Using the records below, transcribe word for word the stretch from the line that contains "- rewrite firstn_nil, app_nil_r." through the line that contains "bracket_breakdown r", both end lines included, and nothing else.

### EXERCISE INPUT ###

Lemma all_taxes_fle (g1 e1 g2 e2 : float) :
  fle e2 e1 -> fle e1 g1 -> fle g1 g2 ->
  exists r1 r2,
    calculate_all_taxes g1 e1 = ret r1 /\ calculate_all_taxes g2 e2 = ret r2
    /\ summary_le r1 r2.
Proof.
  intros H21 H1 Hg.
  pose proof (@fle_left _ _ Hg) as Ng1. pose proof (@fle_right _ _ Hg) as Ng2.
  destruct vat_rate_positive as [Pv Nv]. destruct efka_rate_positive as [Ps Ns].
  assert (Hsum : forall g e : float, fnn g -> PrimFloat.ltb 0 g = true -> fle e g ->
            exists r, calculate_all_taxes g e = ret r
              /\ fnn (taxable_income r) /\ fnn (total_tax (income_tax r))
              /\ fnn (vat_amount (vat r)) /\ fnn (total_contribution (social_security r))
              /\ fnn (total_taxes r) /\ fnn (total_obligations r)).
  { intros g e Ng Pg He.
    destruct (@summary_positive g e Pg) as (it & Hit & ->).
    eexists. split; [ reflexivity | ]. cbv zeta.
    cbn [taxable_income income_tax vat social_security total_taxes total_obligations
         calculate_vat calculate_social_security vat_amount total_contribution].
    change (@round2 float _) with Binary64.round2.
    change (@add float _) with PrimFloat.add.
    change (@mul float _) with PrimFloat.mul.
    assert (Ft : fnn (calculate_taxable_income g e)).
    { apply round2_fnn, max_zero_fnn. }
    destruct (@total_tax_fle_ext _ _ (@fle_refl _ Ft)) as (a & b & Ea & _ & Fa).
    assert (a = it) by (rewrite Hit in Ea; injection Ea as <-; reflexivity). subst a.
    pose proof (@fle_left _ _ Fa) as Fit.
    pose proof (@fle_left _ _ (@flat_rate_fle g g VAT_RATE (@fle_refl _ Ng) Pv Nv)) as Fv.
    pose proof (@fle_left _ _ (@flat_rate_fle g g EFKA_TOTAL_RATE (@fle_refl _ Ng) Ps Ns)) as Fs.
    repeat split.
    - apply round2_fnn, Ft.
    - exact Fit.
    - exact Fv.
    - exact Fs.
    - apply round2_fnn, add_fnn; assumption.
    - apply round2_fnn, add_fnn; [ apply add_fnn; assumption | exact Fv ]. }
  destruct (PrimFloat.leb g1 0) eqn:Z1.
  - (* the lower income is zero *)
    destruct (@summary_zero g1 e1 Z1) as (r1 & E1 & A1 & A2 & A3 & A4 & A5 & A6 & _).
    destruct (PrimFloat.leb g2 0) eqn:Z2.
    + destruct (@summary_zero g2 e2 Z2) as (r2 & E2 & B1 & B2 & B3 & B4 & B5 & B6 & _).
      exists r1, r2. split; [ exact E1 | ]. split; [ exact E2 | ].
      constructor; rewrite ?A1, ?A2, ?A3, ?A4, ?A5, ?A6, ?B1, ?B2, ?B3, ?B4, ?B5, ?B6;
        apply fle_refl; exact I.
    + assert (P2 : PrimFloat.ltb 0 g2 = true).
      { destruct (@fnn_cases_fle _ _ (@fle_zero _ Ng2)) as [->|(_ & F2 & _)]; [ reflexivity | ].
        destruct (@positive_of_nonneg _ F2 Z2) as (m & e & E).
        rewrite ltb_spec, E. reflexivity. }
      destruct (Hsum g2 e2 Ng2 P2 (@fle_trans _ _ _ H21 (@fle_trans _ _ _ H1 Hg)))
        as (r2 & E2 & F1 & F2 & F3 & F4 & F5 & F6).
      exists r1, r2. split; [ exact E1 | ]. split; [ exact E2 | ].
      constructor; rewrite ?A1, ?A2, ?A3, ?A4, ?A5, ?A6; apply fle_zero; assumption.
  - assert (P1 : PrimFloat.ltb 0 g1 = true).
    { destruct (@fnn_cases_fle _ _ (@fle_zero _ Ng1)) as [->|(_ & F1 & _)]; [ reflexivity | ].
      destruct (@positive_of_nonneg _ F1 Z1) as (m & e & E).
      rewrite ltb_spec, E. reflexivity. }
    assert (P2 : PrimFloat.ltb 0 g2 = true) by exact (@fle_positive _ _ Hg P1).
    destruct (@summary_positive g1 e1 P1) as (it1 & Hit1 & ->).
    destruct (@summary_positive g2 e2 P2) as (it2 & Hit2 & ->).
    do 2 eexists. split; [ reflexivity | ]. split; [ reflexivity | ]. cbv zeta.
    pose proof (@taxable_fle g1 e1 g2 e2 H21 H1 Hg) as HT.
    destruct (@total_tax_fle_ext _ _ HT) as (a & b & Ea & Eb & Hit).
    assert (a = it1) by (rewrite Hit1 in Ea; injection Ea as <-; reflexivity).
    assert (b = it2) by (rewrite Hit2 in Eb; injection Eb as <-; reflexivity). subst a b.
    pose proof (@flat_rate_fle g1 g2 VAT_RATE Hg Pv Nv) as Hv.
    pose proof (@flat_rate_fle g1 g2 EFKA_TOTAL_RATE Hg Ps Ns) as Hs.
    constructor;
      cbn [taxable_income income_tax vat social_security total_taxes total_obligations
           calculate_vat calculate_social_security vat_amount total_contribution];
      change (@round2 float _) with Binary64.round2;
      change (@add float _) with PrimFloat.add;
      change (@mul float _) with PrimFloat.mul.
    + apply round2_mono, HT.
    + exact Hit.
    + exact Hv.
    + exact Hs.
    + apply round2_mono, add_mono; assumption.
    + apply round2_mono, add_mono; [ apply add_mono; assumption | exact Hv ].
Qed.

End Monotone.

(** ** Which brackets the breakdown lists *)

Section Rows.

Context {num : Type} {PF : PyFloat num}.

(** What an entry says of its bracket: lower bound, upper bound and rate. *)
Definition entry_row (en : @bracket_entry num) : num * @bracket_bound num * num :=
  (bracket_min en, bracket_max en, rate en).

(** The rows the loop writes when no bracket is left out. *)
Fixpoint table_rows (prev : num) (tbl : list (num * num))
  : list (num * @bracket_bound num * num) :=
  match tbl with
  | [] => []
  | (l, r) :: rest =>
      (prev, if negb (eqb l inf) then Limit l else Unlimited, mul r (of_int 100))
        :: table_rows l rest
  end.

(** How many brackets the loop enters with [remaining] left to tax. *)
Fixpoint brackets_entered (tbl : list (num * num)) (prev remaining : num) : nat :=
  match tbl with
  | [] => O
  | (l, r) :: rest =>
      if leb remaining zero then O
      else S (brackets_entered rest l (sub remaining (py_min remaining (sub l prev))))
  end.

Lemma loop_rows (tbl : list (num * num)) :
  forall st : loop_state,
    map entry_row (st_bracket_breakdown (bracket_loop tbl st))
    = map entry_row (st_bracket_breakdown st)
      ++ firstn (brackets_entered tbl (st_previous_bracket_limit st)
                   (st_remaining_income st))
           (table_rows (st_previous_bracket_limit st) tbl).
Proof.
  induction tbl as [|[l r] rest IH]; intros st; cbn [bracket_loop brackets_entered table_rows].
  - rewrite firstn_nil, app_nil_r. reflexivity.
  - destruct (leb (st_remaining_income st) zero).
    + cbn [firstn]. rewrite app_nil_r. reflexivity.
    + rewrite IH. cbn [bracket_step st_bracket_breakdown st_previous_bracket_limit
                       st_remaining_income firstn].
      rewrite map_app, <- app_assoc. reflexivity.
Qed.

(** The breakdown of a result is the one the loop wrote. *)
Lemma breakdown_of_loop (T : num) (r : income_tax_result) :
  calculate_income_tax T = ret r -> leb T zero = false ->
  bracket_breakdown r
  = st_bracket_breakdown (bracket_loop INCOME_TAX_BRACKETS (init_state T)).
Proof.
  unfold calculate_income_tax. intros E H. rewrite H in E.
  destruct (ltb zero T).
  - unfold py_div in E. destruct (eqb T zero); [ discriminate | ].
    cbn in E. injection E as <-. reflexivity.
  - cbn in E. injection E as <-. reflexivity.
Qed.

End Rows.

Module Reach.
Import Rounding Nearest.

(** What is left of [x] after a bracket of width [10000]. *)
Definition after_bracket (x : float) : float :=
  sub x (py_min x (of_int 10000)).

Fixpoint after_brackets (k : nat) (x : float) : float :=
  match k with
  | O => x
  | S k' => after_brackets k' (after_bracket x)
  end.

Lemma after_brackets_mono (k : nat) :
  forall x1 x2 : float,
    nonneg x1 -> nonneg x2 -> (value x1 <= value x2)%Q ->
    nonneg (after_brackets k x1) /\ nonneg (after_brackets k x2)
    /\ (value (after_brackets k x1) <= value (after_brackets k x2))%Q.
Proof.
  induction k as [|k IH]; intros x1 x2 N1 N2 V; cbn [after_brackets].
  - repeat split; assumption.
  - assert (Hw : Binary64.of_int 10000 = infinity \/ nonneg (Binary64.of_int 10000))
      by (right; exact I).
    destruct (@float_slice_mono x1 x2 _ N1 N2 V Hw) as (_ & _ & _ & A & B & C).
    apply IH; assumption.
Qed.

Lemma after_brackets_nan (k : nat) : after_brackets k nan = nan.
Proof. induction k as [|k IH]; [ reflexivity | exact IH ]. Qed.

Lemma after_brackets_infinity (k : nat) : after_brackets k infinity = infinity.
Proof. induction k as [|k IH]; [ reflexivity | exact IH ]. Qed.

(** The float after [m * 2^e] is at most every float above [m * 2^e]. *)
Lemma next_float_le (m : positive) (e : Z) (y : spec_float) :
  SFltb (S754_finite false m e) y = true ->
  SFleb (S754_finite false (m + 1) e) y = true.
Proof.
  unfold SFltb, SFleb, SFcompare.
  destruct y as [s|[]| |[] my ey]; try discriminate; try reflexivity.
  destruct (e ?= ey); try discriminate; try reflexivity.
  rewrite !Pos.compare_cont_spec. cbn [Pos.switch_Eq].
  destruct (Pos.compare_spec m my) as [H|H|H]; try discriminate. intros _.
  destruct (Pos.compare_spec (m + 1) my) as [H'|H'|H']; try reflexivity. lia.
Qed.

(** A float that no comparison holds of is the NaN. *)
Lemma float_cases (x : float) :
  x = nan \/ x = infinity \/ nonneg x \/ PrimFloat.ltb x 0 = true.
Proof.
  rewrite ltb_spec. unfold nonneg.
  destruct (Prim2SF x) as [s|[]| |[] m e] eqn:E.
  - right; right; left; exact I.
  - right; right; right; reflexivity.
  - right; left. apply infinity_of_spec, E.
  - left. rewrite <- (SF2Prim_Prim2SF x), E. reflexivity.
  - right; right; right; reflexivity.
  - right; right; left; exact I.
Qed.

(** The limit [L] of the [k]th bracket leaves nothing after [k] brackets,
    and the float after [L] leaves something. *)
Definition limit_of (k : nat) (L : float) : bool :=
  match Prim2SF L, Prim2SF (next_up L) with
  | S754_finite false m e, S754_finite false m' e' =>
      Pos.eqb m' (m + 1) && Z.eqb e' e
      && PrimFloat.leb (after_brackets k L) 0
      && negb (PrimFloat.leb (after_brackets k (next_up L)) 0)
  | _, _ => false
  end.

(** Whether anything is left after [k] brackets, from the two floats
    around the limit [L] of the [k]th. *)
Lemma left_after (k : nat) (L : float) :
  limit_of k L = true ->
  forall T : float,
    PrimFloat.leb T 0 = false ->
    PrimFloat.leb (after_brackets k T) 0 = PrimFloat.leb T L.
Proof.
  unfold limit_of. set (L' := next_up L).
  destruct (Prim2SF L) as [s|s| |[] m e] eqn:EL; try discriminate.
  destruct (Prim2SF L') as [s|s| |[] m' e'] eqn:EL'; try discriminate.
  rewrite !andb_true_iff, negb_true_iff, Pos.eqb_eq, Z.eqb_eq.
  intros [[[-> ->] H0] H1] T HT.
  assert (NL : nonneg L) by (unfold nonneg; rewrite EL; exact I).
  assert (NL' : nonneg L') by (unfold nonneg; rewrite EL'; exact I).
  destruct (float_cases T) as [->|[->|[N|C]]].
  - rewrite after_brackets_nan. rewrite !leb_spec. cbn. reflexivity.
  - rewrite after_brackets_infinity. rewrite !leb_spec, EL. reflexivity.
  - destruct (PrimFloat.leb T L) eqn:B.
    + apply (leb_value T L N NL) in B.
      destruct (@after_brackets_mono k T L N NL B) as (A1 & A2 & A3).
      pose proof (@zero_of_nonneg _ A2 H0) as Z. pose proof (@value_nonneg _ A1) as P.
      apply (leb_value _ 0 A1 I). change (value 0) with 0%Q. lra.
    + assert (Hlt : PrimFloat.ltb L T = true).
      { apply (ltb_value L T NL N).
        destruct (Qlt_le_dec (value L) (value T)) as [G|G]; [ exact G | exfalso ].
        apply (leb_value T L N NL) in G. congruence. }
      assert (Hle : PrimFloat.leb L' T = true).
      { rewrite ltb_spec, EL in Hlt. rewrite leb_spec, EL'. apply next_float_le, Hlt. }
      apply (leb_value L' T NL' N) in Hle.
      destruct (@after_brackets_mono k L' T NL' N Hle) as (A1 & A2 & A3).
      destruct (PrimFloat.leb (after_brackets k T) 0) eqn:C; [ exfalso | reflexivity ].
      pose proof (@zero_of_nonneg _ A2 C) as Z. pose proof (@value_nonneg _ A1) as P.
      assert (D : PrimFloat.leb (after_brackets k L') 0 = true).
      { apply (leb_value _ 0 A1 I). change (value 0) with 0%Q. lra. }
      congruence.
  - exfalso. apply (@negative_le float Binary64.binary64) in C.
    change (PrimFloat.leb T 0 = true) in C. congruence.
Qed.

###

> _EXERCISE OUTPUT_:
  - rewrite firstn_nil, app_nil_r. reflexivity.
  - destruct (leb (st_remaining_income st) zero).
    + cbn [firstn]. rewrite app_nil_r. reflexivity.
    + rewrite IH. cbn [bracket_step st_bracket_breakdown st_previous_bracket_limit
                       st_remaining_income firstn].
      rewrite map_app, <- app_assoc. reflexivity.
Qed.

(** The breakdown of a result is the one the loop wrote. *)
Lemma breakdown_of_loop (T : num) (r : income_tax_result) :
  calculate_income_tax T = ret r -> leb T zero = false ->
  bracket_breakdown r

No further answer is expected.